◆ **Data under study**:
(* ===== verification/TlsServer.v ===== *)
(** * The accept loop ([serve_tls] of [src/src/server/tls.rs])

    The loop spawns a task per connection; a task does the handshake, keeps the
    certificates of its session and hands every request of its connection to the
    router with them.  The interleaving of the tasks, and what comes from the sockets,
    is a list of events; [tokio], [rustls] and [hyper] are what produces them. *)

From S2P Require Import Prelude Config Server.

Module TlsServer.
Import Server.

(** What one task waits for: the end of its handshake, with
    [tls_stream.get_ref().1.peer_certificates()], a request, the end of the connection. *)
Inductive ConnEvent : Type :=
| HandshakeDone (peer_certs : option (list string))
| HandshakeFailed (e : string)
| Received (hs : list (string * option string))
| Ended (r : result string unit).

(** [listener.accept()], with the remote address, and the events of task [id]. *)
Inductive Event : Type :=
| Accept (r : result string string)
| OnConn (id : nat) (e : ConnEvent).

Inductive Task : Type :=
| Handshaking
| Serving (peer_certificates : list string)
| Finished.

(** The body of the spawned task; the request it passes to the router, if any.  An event
    that the task does not wait for does not occur. *)
Definition task_step (t : Task) (e : ConnEvent) : Task * option Request :=
  match t, e with
  | Handshaking, HandshakeDone peer_certs => (Serving (default [] peer_certs), None)
  | Handshaking, HandshakeFailed _ => (Finished, None)
  | Serving peer_certificates, Received hs => (Serving peer_certificates, Some (tls_request (Some peer_certificates) hs))
  | Serving _, Ended _ => (Finished, None)
  | _, _ => (t, None)
  end.

(** The tasks, in the order of the connections: a failed [accept] is logged and the loop
    goes on. *)
Definition serve_step (tasks : list Task) (ev : Event) : list Task * option (nat * Request) :=
  match ev with
  | Accept (Ok _) => (tasks ++ [Handshaking], None)
  | Accept (Err _) => (tasks, None)
  | OnConn id e =>
      match tasks !! id with
      | Some t => let '(t', o) := task_step t e in (<[id := t']> tasks, pair id <$> o)
      | None => (tasks, None)
      end
  end.

(** The requests the router gets, with the connections they came on. *)
Fixpoint serve_tls (tasks : list Task) (evs : list Event) : list Task * list (nat * Request) :=
  match evs with
  | [] => (tasks, [])
  | ev :: evs' =>
      let '(tasks1, o) := serve_step tasks ev in
      let '(tasks2, os) := serve_tls tasks1 evs' in
      (tasks2, option_list o ++ os)
  end.

(* ------------------------------------------------------------------ *)
(** ** One connection alone *)

Fixpoint task_run (t : Task) (es : list ConnEvent) : list Request :=
  match es with
  | [] => []
  | e :: es' => let '(t', o) := task_step t e in option_list o ++ task_run t' es'
  end.

(** The events of connection [id], once [n] connections are accepted. *)
Fixpoint own (id n : nat) (evs : list Event) : list ConnEvent :=
  match evs with
  | [] => []
  | Accept (Ok _) :: evs' => own id (S n) evs'
  | Accept (Err _) :: evs' => own id n evs'
  | OnConn i e :: evs' => if bool_decide (i = id ∧ (id < n)%nat) then e :: own id n evs' else own id n evs'
  end.

Definition is_accepted (ev : Event) : bool := match ev with Accept (Ok _) => true | _ => false end.
Definition accepted (evs : list Event) : nat := length (filter (λ ev, is_accepted ev = true) evs).

Definition requests_of (id : nat) (os : list (nat * Request)) : list Request := (filter (λ o, o.1 = id) os).*2.

Lemma requests_of_app id os os' : requests_of id (os ++ os') = requests_of id os ++ requests_of id os'.
Proof. unfold requests_of. by rewrite filter_app, fmap_app. Qed.

Lemma requests_of_option id i (o : option Request) :
  requests_of id (option_list (pair i <$> o)) = if decide (i = id) then option_list o else [].
Proof.
  unfold requests_of. destruct o as [r|]; [|by case_decide].
  change (option_list (pair i <$> Some r)) with [(i, r)]. rewrite filter_cons. cbn [fst]. by case_decide.
Qed.

(** What task [id] is, or will be once it is spawned. *)
Definition task_at (tasks : list Task) (id : nat) : Task := default Handshaking (tasks !! id).

Lemma serve_projects evs : ∀ tasks id,
  requests_of id (serve_tls tasks evs).2 = task_run (task_at tasks id) (own id (length tasks) evs).
Proof.
  unfold task_at. induction evs as [|ev evs IH]; intros tasks id; [done|]. cbn [serve_tls own].
  destruct ev as [[a|e]|i e]; cbn [serve_step].
  - specialize (IH (tasks ++ [Handshaking]) id). destruct (serve_tls _ evs) as [ts os]. cbn in *. rewrite IH.
    rewrite length_app, Nat.add_1_r. f_equal. rewrite lookup_app.
    destruct (tasks !! id); [done|]. by destruct (id - length tasks)%nat as [|k]; [|rewrite lookup_nil || destruct k].
  - specialize (IH tasks id). by destruct (serve_tls _ evs).
  - destruct (tasks !! i) as [t|] eqn:Ht.
    + destruct (task_step t e) as [t' o] eqn:Hs. specialize (IH (<[i := t']> tasks) id).
      destruct (serve_tls _ evs) as [ts os]. cbn [snd] in *. rewrite requests_of_app, requests_of_option, IH, length_insert.
      apply lookup_lt_Some in Ht as Hlt. destruct (decide (i = id)) as [->|Hne].
      * rewrite bool_decide_true by done. rewrite Ht. cbn [task_run from_option]. change (Datatypes.id t) with t.
        rewrite Hs, list_lookup_insert_eq by done. done.
      * rewrite bool_decide_false by naive_solver. by rewrite list_lookup_insert_ne.
    + specialize (IH tasks id). destruct (serve_tls _ evs) as [ts os]. cbn in *. rewrite IH.
      apply lookup_ge_None in Ht. rewrite bool_decide_false; [done|]. intros [-> ?]. lia.
Qed.

Lemma serve_length evs : ∀ tasks, length (serve_tls tasks evs).1 = (length tasks + accepted evs)%nat.
Proof.
  unfold accepted. induction evs as [|ev evs IH]; intros tasks; [cbn; lia|]. cbn [serve_tls]. rewrite filter_cons.
  destruct (serve_step tasks ev) as [ts1 o] eqn:Hs. specialize (IH ts1). destruct (serve_tls ts1 evs) as [ts os].
  cbn [fst] in *. rewrite IH.
  destruct ev as [[a|e]|i e]; cbn [is_accepted serve_step] in *; (rewrite decide_True by done) || (rewrite decide_False by done).
  - injection Hs as <- _. rewrite length_app. cbn. lia.
  - by injection Hs as <- _.
  - destruct (tasks !! i); [|by injection Hs as <- _]. destruct (task_step _ _). injection Hs as <- _. by rewrite length_insert.
Qed.

(** A task that serves was given its certificates by its own handshake. *)
Lemma task_run_certs es : ∀ t r, r ∈ task_run t es →
  ∃ certs hs, r = tls_request certs hs ∧ Received hs ∈ es ∧
    match t with
    | Handshaking => HandshakeDone certs ∈ es
    | Serving peer => certs = Some peer
    | Finished => False
    end.
Proof.
  induction es as [|e es IH]; intros t r Hr; [by apply not_elem_of_nil in Hr|]. cbn [task_run] in Hr.
  destruct t as [|peer|], e as [certs|m|hs|m]; cbn [task_step option_list app] in Hr.
  all: try (apply elem_of_cons in Hr as [->|Hr]; [by exists (Some peer), hs; split_and!; [|left|]|]).
  all: apply IH in Hr as (c & h & -> & Hh & Ht); try done.
  all: try (eexists _, h; split_and!; [done|by right|]; (by right) || done).
  exists certs, h. split_and!; [|by right|left]. subst c. by destruct certs.
Qed.

(** C37: the connections do not disturb each other: whatever order the events of the
    loop and of its tasks come in, the requests the router gets from one connection are
    those the connection would produce alone; each carries the certificates of that
    connection's own handshake, whose leaf the handlers see; and every connection that
    is accepted gets its task, after any failed accepts, handshakes and connections. *)
Theorem tls_connections_isolated evs id :
  let os := (serve_tls [] evs).2 in
  requests_of id os = task_run Handshaking (own id 0 evs) ∧
  length (serve_tls [] evs).1 = accepted evs ∧
  ∀ r, r ∈ requests_of id os → ∃ certs hs, HandshakeDone certs ∈ own id 0 evs ∧ Received hs ∈ own id 0 evs ∧
    headers r = hs ∧ ∀ uuid, client_certificate (apply_middleware uuid r) = Some (certs ≫= head).
Proof.
  intros os. pose proof (serve_projects evs [] id) as Hp. split_and!; [exact Hp|apply serve_length|].
  intros r Hr. unfold os in Hr. rewrite Hp in Hr. apply task_run_certs in Hr as (certs & hs & -> & Hh & Hc).
  exists certs, hs. split_and!; [done..|]. intros uuid. destruct (middleware_values uuid (tls_request certs hs)) as [_ ->].
  by destruct certs.
Qed.

(** Two interleaved connections, one with a certificate; a failed accept and a failed
    handshake in between. *)
Definition demo_events : list Event :=
  [Accept (Ok "10.0.0.1"); Accept (Err "too many files"); Accept (Ok "10.0.0.2"); OnConn 1 (HandshakeDone None);
   Accept (Ok "10.0.0.3"); OnConn 0 (HandshakeDone (Some ["LEAF"; "CA"])); OnConn 2 (HandshakeFailed "eof");
   OnConn 1 (Received []); OnConn 0 (Received []); OnConn 0 (Ended (Err "reset")); OnConn 1 (Received [])].

Lemma demo_requests :
  (λ o, (o.1, client_certificate (apply_middleware "u" o.2))) <$> (serve_tls [] demo_events).2 =
  [(1%nat, Some None); (0%nat, Some (Some "LEAF")); (1%nat, Some None)].
Proof. vm_compute. reflexivity. Qed.

Lemma tls_connections_isolated_witness :
  ∃ certs hs, HandshakeDone certs ∈ own 0 0 demo_events ∧ Received hs ∈ own 0 0 demo_events ∧
    client_certificate (apply_middleware "u" (tls_request (Some ["LEAF"; "CA"]) [])) = Some (certs ≫= head).
Proof.
  destruct (tls_connections_isolated demo_events 0) as (_ & _ & Hr).
  destruct (Hr (tls_request (Some ["LEAF"; "CA"]) []) (list_elem_of_here _ _)) as (certs & hs & Hc & Hh & _ & Hm).
  exists certs, hs. split; [exact Hc|]. split; [exact Hh|]. exact (Hm "u").
Defined.

End TlsServer.
(** * Shallow embedding of [batch_health_scorer.py] (context + override + abstain)

    Python floats are modelled as exact rationals [Q]: every float literal of
    the source is written as the decimal it denotes, and rounding of the
    floating-point operations is not modelled.  The transcendental functions
    [math.erf], [np.log] and [np.exp] are parameters of the development
    (a [Section] below); [math.sqrt(2)] is the double it evaluates to.

    Python dictionaries become association lists (first binding wins, as a
    dict has unique keys); [dict.get(k, d)] becomes a lookup with a default,
    [d[k]] a lookup in the [option] monad ([None] = [KeyError]). *)

From Stdlib Require Import QArith Qminmax Qround Qabs Ascii String List Bool ZArith Lia Lqa Sorted OrdersEx Permutation.
Import ListNotations.
Open Scope string_scope.
Open Scope Q_scope.

(** ** Generic helpers *)

Fixpoint assoc {A : Type} (k : string) (l : list (string * A)) : option A :=
  match l with
  | [] => None
  | (k', v) :: rest => if String.eqb k k' then Some v else assoc k rest
  end.

Definition get_or {A : Type} (o : option A) (d : A) : A :=
  match o with Some v => v | None => d end.

Definition bind_opt {A B : Type} (o : option A) (f : A -> option B) : option B :=
  match o with Some v => f v | None => None end.

Notation "'let*' x ':=' c 'in' k" := (bind_opt c (fun x => k))
  (at level 200, x name, c at level 100, k at level 200).

Definition Qltb (a b : Q) : bool := negb (Qle_bool b a).

(** [np.clip(p, lo, hi)] *)
Definition clip (p lo hi : Q) : Q := Qmin (Qmax p lo) hi.

(** Python's [round(x, n)]: round half to even on the exact value of [x]. *)
Definition round_int (y : Q) : Z :=
  let f := Qfloor y in
  let d := y - inject_Z f in
  if Qltb d (1#2) then f
  else if Qltb (1#2) d then (f + 1)%Z
  else if Z.even f then f else (f + 1)%Z.

Definition round_to (n : nat) (x : Q) : Q :=
  let s := inject_Z (10 ^ Z.of_nat n) in
  inject_Z (round_int (x * s)) / s.

(** ** Data model *)

(** One entry of [reference_stats.json]: every key may be absent. *)
Record MetricStats := {
  ms_mean : option Q; ms_std : option Q; ms_median : option Q;
  ms_mad : option Q; ms_p25 : option Q; ms_p75 : option Q }.

(** One entry of [genus_percentiles.json]. *)
Record GenusPct := {
  gp_p50 : option Q; gp_p90 : option Q; gp_p97_5 : option Q;
  gp_p99 : option Q; gp_lod : option Q }.

Definition Abund := list (string * Q).             (* pd.Series genus -> value *)
Definition RefStats := list (string * MetricStats). (* ref_stats *)
Definition GP := list (string * GenusPct).          (* gp *)
Definition WeightsDF := list (string * Q).          (* weights_df["HealthWeight"] *)

(** [gp.get(g, {}).get(field, d)] *)
Definition gp_get (gp : GP) (g : string) (field : GenusPct -> option Q) (d : Q) : Q :=
  match assoc g gp with
  | Some r => get_or (field r) d
  | None => d
  end.

(** [float(abund.get(g, 0.0))] *)
Definition abund_get (a : Abund) (g : string) : Q := get_or (assoc g a) 0.

Definition HEALTH_CORE : list string :=
  ["Streptococcus"; "Neisseria"; "Rothia"; "Haemophilus";
   "Granulicatella"; "Actinomyces"; "Veillonella"; "Gemella"].
Definition DISEASE_CORE : list string :=
  ["Fusobacterium"; "Porphyromonas"; "Tannerella"; "Treponema";
   "Prevotella"; "Peptostreptococcus"; "Parvimonas"; "Leptotrichia"; "Campylobacter"].
Definition FUSO_SYNERGY : list string :=
  ["Peptostreptococcus"; "Parvimonas"; "Leptotrichia"; "Prevotella"; "Campylobacter"].
Definition SCFA_SET : list string :=
  ["Veillonella"; "Prevotella"; "Eubacterium"; "Propionibacterium"; "Megasphaera"].

Definition mem (g : string) (s : list string) : bool := existsb (String.eqb g) s.

(** A fired panel: the dict stored in [risks[name]]. *)
Record RiskResult := {
  level : string; marker : string; panel_score : Q; threshold : Q }.

(** Entries of the [decision] list.  Each constructor stands for the
    message string the source appends (the f-string fields are kept). *)
Inductive Trace :=
| TrOsccExtreme       (* "OSCC: extreme Fusobacterium (>=p99 or >=0.20)" *)
| TrOsccHigh          (* "OSCC: high Fusobacterium (>=p97.5) + synergy/..." *)
| TrPerio (hits : nat) (* f"Periodontitis: {red_hits}/3 red-complex genera >= p90" *)
| TrHalitosis         (* "Halitosis: Solobacterium >= p90 or high Fuso + low diversity" *)
| TrDominance         (* "Dominance: OSCC risk capped composite at 50" *)
| TrAbstain (coverage : Q). (* f"Abstain: low coverage ({coverage:.0%} genera >= LOD)" *)

Record KeyMetrics := {
  shannon_diversity : Q; beneficial_pathogen_log_ratio : Q; health_balance : Q;
  scfa_producer_abundance : Q; pathogen_load : Q; coverage_lod : Q }.
(** ** [main] *)

(** [templ.arg(a)] for a template whose only place marker is [%0]: every
    occurrence of the marker is replaced by [a]. *)
Fixpoint arg (templ : string) (a : string) : string :=
  match templ with
  | String "%" (String "0" rest) => a +:+ arg rest a
  | String c rest => String c (arg rest a)
  | EmptyString => EmptyString
  end.

(** The templates of the legacy keys, line 295. *)
Definition legacy_templates : list string := ["'%0'"; "%0 "; "'%0' "].

(** The loop of lines 295-303.  It starts with [item] empty and gives the
    value of [item] when it ends, by [break] or at the end of the list. *)
Fixpoint legacy_loop (templs : list string) (identifier : string) : M string :=
  match templs with
  | [] => ret ""
  | templ :: rest =>
      let keyFile := arg templ identifier in
      do item <- readPassword keyFile ;
      if negb (isEmpty item) then
        warn (qCWarning ["Detected legacy key for "; identifier;
                         ", enabling workaround"]) ;;
        renameEntry keyFile identifier ;;
        ret item
      else legacy_loop rest identifier
  end.

(** Lines 283-305: open the wallet unless told to ignore it, and look the
    identifier up.  Gives the wallet pointer (is it non-null) and [item]. *)
Definition lookup (walletFolder : string) (v : Vars) : M (bool * string) :=
  do wallet <- (if ignoreWallet v then ret false else openWallet) ;
  match negb (ignoreWallet v), identifier v, wallet with
  | true, Some id, true =>
      do has <- hasFolder walletFolder ;
      if has then
        setFolder walletFolder ;;
        do item <- readPassword id ;
        if isEmpty item then
          do item <- legacy_loop legacy_templates id ;
          ret (wallet, item)
        else ret (wallet, item)
      else ret (wallet, "")
  | _, _, _ => ret (wallet, "")
  end.

(** Lines 313-367, the [switch]: nothing came from the wallet, ask the
    user.  [None] stands for the two [return 1] of a cancelled dialog;
    otherwise the result is the value of [item] after the [switch]. *)
Definition ask (ui : Dialogs) (walletFolder dialog : string) (v : Vars)
    (wallet : bool) : M (option string) :=
  match type v with
  | TypeConfirm =>
      if negb (questionYesNo ui dialog) then ret None
      else ret (Some ("yes" +:+ nl))
  | TypeClearText
  | TypePassword =>
      match exec ui dialog wallet with
      | Some (item, keepPassword) =>
          (match identifier v with
           | Some id =>
               if wallet && keepPassword then
                 do has <- hasFolder walletFolder ;
                 (if has then ret tt else createFolder walletFolder) ;;
                 setFolder walletFolder ;;
                 writePassword id item
               else ret tt
           | None => ret tt
           end) ;;
          ret (Some item)
      | None => ret None
      end
  end.

(** The name [main] stores its entries under: the application name. *)
Definition applicationName : string := "ksshaskpass".

(** Lines 269-280: the dialog text and the three variables. *)
Definition parse_arguments (positionalArguments : list string)
  : M (string * Vars) :=
  match positionalArguments with
  | [] => ret ("Please enter passphrase", initial_vars)
  | prompt :: _ =>
      let (v, ds) := parsePrompt prompt initial_vars in
      foldr (fun d k => warn d ;; k) (ret (prompt, v)) ds
  end.

(** Lines 269-305: [main] up to the end of the wallet lookup. *)
Definition main_lookup (positionalArguments : list string)
  : M (string * Vars * bool * string) :=
  do pv <- parse_arguments positionalArguments ;
  let (dialog, v) := pv : string * Vars in
  do wi <- lookup applicationName v ;
  let (wallet, item) := wi : bool * string in
  ret (dialog, v, wallet, item).

(** [main], from the positional arguments on.  The result is the exit
    code. *)
Definition main (positionalArguments : list string) (ui : Dialogs) : M nat :=
  do r <- main_lookup positionalArguments ;
  let '(dialog, v, wallet, item) := r in
  if negb (isEmpty item) then print item ;; ret 0
  else
    do answer <- ask ui applicationName dialog v wallet ;
    match answer with
    | None => ret 1
    | Some item => print item ;; print nl ;; ret 0
    end.

(** ** Vocabulary of the specification *)

(** The specification's [allow_store_lookup] is the negation of the
    source's [ignoreWallet]. *)
Definition allow_store_lookup (v : Vars) : bool := negb (ignoreWallet v).

(** The keys read from the wallet, in order. *)
Fixpoint reads_of (cs : list Call) : list string :=
  match cs with
  | [] => []
  | ReadPassword k :: cs' => k :: reads_of cs'
  | _ :: cs' => reads_of cs'
  end.

(** The renames done on the wallet, in order. *)
Fixpoint renames_of (cs : list Call) : list (string * string) :=
  match cs with
  | [] => []
  | RenameEntry a b :: cs' => (a, b) :: renames_of cs'
  | _ :: cs' => renames_of cs'
  end.

(** The three legacy forms of an identifier. *)
Definition quoted (id : string) : string := "'" +:+ id +:+ "'".
Definition spaced (id : string) : string := id +:+ " ".
Definition quoted_spaced (id : string) : string := "'" +:+ id +:+ "' ".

◆ **Brief**:
Every line above that includes the word "genera" must appear in the answer.

◆ **Result of this task**:
| TrPerio (hits : nat) (* f"Periodontitis: {red_hits}/3 red-complex genera >= p90" *)
| TrAbstain (coverage : Q). (* f"Abstain: low coverage ({coverage:.0%} genera >= LOD)" *)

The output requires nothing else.